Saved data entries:
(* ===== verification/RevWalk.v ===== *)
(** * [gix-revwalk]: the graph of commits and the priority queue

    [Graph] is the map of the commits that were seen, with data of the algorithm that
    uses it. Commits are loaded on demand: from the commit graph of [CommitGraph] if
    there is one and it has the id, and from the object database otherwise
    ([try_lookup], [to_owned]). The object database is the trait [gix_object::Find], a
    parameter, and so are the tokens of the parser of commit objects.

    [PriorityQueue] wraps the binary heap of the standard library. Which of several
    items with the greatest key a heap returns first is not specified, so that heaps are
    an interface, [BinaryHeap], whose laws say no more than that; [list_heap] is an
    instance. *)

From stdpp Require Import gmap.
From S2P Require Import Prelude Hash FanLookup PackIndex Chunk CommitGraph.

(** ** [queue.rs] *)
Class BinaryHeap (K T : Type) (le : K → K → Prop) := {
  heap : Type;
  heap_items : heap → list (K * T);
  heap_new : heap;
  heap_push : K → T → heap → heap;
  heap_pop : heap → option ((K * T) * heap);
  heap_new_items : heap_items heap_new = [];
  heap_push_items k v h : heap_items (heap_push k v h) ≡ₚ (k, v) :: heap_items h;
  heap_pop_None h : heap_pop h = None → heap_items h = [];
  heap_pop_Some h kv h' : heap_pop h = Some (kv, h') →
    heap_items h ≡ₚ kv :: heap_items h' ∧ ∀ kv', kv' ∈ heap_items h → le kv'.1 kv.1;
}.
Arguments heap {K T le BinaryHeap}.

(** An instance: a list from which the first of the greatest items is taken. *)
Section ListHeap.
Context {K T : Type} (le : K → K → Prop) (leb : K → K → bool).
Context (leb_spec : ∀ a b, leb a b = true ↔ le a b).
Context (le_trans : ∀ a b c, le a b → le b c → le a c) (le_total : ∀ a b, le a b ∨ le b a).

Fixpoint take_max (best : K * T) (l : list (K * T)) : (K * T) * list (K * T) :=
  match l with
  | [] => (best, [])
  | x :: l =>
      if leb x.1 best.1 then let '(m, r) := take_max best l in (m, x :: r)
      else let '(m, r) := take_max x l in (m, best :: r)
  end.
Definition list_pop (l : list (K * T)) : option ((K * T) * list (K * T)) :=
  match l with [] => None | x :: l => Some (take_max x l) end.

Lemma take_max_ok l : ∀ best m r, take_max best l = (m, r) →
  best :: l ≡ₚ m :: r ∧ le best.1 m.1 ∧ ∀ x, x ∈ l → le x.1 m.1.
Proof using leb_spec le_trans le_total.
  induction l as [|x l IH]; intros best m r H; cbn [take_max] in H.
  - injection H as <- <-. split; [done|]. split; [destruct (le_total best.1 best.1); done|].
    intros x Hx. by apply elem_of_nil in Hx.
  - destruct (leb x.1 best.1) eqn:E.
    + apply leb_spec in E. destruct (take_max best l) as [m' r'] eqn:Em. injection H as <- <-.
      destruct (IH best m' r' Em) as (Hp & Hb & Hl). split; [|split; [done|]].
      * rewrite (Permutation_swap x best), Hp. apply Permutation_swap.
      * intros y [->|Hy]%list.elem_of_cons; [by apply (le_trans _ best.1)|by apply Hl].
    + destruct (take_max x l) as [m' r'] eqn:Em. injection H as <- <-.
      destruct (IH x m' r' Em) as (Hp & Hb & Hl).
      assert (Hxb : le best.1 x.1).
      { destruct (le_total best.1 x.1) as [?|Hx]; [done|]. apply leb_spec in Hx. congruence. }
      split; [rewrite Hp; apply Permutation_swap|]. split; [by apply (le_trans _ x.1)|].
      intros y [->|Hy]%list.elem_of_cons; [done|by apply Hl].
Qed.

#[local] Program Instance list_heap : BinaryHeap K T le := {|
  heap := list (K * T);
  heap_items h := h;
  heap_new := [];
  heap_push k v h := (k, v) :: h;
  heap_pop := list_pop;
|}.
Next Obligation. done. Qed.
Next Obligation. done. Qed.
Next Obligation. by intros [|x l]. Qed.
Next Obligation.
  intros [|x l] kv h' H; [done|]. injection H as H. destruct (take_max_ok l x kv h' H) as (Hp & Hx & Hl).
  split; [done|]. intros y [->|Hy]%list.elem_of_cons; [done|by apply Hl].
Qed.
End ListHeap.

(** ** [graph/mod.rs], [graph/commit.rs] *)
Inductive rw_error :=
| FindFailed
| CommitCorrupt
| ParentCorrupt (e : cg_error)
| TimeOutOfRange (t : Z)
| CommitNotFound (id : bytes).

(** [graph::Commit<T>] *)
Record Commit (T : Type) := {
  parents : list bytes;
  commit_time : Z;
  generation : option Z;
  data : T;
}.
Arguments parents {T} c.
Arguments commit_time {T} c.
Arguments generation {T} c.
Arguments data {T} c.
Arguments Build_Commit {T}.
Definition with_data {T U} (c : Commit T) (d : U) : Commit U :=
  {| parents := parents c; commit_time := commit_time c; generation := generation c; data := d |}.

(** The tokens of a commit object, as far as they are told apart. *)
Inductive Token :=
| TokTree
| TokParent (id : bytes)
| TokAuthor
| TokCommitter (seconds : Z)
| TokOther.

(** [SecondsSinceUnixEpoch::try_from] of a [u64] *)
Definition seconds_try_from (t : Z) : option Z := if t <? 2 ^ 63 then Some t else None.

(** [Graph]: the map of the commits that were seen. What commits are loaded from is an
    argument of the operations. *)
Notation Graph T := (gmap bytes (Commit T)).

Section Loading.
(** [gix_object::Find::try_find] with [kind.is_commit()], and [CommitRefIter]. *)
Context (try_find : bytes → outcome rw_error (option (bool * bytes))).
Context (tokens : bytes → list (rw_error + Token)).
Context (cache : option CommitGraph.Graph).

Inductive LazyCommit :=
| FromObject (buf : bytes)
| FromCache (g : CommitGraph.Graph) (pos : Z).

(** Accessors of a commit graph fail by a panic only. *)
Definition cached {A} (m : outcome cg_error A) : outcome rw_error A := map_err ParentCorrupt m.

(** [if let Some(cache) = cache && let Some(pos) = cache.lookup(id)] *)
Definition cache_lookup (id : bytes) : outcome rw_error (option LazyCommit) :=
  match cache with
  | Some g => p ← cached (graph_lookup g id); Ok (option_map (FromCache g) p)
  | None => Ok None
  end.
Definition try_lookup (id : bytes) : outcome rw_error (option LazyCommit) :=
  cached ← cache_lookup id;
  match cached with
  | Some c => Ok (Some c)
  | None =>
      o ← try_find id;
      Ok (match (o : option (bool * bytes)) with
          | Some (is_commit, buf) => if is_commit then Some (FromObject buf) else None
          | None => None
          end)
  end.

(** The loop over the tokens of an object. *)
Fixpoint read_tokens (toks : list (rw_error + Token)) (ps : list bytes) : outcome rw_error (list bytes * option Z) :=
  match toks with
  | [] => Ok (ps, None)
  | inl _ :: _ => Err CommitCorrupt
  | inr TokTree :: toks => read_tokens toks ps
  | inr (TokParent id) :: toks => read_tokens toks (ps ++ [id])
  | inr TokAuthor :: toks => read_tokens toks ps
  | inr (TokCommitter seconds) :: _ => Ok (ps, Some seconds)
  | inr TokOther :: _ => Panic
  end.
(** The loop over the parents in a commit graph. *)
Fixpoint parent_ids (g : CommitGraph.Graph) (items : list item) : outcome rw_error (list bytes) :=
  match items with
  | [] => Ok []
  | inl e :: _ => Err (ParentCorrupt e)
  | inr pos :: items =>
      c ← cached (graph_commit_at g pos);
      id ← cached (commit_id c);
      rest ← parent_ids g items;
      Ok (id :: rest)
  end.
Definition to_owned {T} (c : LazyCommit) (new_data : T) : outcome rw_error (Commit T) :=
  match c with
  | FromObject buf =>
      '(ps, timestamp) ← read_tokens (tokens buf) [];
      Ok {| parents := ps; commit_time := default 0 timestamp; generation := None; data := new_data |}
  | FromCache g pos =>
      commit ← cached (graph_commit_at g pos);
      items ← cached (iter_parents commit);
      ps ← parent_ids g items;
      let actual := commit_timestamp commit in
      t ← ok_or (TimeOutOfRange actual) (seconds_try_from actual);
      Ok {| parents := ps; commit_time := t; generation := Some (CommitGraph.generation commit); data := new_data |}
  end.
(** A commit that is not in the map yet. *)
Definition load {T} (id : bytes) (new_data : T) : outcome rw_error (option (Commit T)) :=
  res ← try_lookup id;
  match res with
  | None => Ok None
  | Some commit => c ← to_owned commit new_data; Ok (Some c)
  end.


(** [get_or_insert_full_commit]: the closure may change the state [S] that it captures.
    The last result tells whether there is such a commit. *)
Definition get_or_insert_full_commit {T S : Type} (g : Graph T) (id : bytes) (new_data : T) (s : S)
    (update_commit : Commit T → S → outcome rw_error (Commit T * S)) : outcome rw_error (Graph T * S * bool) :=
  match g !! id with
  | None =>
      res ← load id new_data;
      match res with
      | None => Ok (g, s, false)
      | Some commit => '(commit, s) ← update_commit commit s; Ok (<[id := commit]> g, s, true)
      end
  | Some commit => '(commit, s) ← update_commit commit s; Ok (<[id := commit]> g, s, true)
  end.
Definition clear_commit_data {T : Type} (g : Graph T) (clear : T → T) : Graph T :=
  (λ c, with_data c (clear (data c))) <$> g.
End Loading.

#### Aim of the task
Search the data above for the string "intros" and copy each line that has it.

#### Solution
  induction l as [|x l IH]; intros best m r H; cbn [take_max] in H.
    intros x Hx. by apply elem_of_nil in Hx.
      * intros y [->|Hy]%list.elem_of_cons; [by apply (le_trans _ best.1)|by apply Hl].
      intros y [->|Hy]%list.elem_of_cons; [done|by apply Hl].
Next Obligation. by intros [|x l]. Qed.
  intros [|x l] kv h' H; [done|]. injection H as H. destruct (take_max_ok l x kv h' H) as (Hp & Hx & Hl).
  split; [done|]. intros y [->|Hy]%list.elem_of_cons; [done|by apply Hl].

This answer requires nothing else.